(** * Tic-tac-toe service: game-state engine of [main.py]

    A shallow embedding of the game logic of the FastAPI application
    ([check_winner], [create_new_game], [new_game], [get_game],
    [make_move]) and the properties of it that the specification states.

    Python values are modelled as the code has them: a board is a
    [list string] whose cells are [""], ["X"] or ["O"] in every game
    the service creates (the type itself allows any string, as
    [List[str]] does); the process-wide dictionary [games] is a finite
    map from identifiers to game records; an exception is an explicit
    outcome next to the final state of the dictionary. *)

From stdpp Require Import base strings list gmap fin_maps pretty.
From Stdlib Require Import ZArith Lia Ascii.

Local Open Scope string_scope.
Local Open Scope list_scope.
Local Open Scope Z_scope.

(** ** Exceptions and results *)

(** The two exceptions the engine can raise: the [HTTPException] the
    handlers raise themselves, and the [IndexError] of a list access
    out of range. *)
Inductive exn : Type :=
  | HTTPException (status_code : Z) (detail : string)
  | IndexError.

Inductive result (A : Type) : Type :=
  | Returns (a : A)
  | Raises (e : exn).
Arguments Returns {A} a.
Arguments Raises {A} e.

#[global] Instance result_ret : MRet result := fun _ a => Returns a.
#[global] Instance result_bind : MBind result := fun _ _ k r =>
  match r with
  | Returns a => k a
  | Raises e => Raises e
  end.
#[global] Instance result_fmap : FMap result := fun _ _ f r =>
  match r with
  | Returns a => Returns (f a)
  | Raises e => Raises e
  end.

(** The failure kinds of the specification, and how the adapter's
    exceptions map onto them: 404 is [NotFound]; a 400 is
    [InvalidArgument] when it reports a malformed position and
    [InvalidState] when it reports a violated game rule. *)
Inductive failure : Type := NotFound | InvalidArgument | InvalidState.

Definition failure_of (e : exn) : option failure :=
  match e with
  | HTTPException 404 _ => Some NotFound
  | HTTPException 400 d =>
      if String.eqb d "Invalid position" then Some InvalidArgument
      else Some InvalidState
  | _ => None
  end.

(** ** Python list access *)

(** [l[i]] for a Python integer [i]: a negative index counts from the
    end, and an index outside the list raises [IndexError]. *)
Definition norm_index {A} (l : list A) (i : Z) : Z :=
  if i <? 0 then i + Z.of_nat (length l) else i.

Definition getitem {A} (l : list A) (i : Z) : result A :=
  let j := norm_index l i in
  if j <? 0 then Raises IndexError
  else match l !! Z.to_nat j with
       | Some x => Returns x
       | None => Raises IndexError
       end.

(** [l[i] = x]: the updated list, or [IndexError]. *)
Definition setitem {A} (l : list A) (i : Z) (x : A) : result (list A) :=
  let j := norm_index l i in
  if j <? 0 then Raises IndexError
  else if (Z.to_nat j <? length l)%nat then Returns (<[Z.to_nat j := x]> l)
  else Raises IndexError.

(** ** Data model *)

(** [datetime.now()] is an input of the model: a point in time. *)
Definition datetime : Type := Z.

Record GameState : Type := mkGameState {
  board : list string;
  current_player : string;
  winner : option string;
  game_over : bool;
  created_at : datetime
}.

Record MoveRequest : Type := mkMoveRequest {
  game_id : string;
  position : Z;
  player : string
}.

Record GameResponse : Type := mkGameResponse {
  resp_game_id : string;
  resp_board : list string;
  resp_current_player : string;
  resp_winner : option string;
  resp_game_over : bool;
  resp_message : string
}.

(** ** [check_winner] *)

Definition winning_combinations : list (Z * Z * Z) :=
  [ (0, 1, 2); (3, 4, 5); (6, 7, 8);
    (0, 3, 6); (1, 4, 7); (2, 5, 8);
    (0, 4, 8); (2, 4, 6) ].

(** The condition of the loop body,
    [board[c0] == board[c1] == board[c2] and board[c0] != ''],
    with Python's evaluation order: the chained comparison reads
    [board[c2]] only when the first two cells are equal, and the
    right operand of [and] only when the chain holds. *)
Definition combo_wins (board : list string) (combo : Z * Z * Z) : result bool :=
  let '(c0, c1, c2) := combo in
  x ← getitem board c0;
  y ← getitem board c1;
  if negb (String.eqb x y) then mret false
  else
    z ← getitem board c2;
    if negb (String.eqb y z) then mret false
    else
      x' ← getitem board c0;
      mret (negb (String.eqb x' "")).

(** The [for] loop over the combinations; [None] when it runs to its
    end without returning. *)
Fixpoint scan_combinations (board : list string) (combos : list (Z * Z * Z))
  : result (option string) :=
  match combos with
  | [] => mret None
  | combo :: rest =>
      w ← combo_wins board combo;
      if (w : bool) then s ← getitem board (combo.1.1); mret (Some s)
      else scan_combinations board rest
  end.

(** ['' not in board] *)
Definition no_empty_cell (board : list string) : bool :=
  negb (existsb (String.eqb "") board).

Definition check_winner (board : list string) : result (option string) :=
  r ← scan_combinations board winning_combinations;
  match r with
  | Some s => mret (Some s)
  | None => if no_empty_cell board then mret (Some "tie") else mret None
  end.

(** ** [create_new_game] and the handlers *)

Definition create_new_game (now : datetime) : GameState :=
  {| board := replicate 9 "";
     current_player := "X";
     winner := None;
     game_over := false;
     created_at := now |}.

Definition response_of (id : string) (game : GameState) (message : string)
  : GameResponse :=
  {| resp_game_id := id;
     resp_board := board game;
     resp_current_player := current_player game;
     resp_winner := winner game;
     resp_game_over := game_over game;
     resp_message := message |}.

(** [new_game]: [ts] is the value of [int(datetime.now().timestamp())]
    read for the identifier, [now] the later reading stored in the
    game. The identifier is [f"game_{len(games) + 1}_{ts}"]. *)
Definition new_game_id (games : gmap string GameState) (ts : Z) : string :=
  "game_" +:+ pretty (Z.of_nat (size games) + 1) +:+ "_" +:+ pretty ts.

Definition new_game (ts : Z) (now : datetime) (games : gmap string GameState)
  : result GameResponse * gmap string GameState :=
  let id := new_game_id games ts in
  let game := create_new_game now in
  (Returns (response_of id game "New game created!"), <[id := game]> games).

Definition get_game (id : string) (games : gmap string GameState)
  : result GameResponse * gmap string GameState :=
  match games !! id with
  | None => (Raises (HTTPException 404 "Game not found"), games)
  | Some game => (Returns (response_of id game "Game state retrieved"), games)
  end.

(** Truth value of an [Optional[str]] in a condition: [None] and the
    empty string are false. *)
Definition truthy (w : option string) : bool :=
  match w with
  | None => false
  | Some s => negb (String.eqb s "")
  end.

(** ['O' if p == 'X' else 'X'] *)
Definition other_player (p : string) : string :=
  if String.eqb p "X" then "O" else "X".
****************************************
Lines from the top of the data above through the line containing "Python values are" must be repeated exactly. All other lines stay out.

(** * Tic-tac-toe service: game-state engine of [main.py]

    A shallow embedding of the game logic of the FastAPI application
    ([check_winner], [create_new_game], [new_game], [get_game],
    [make_move]) and the properties of it that the specification states.

    Python values are modelled as the code has them: a board is a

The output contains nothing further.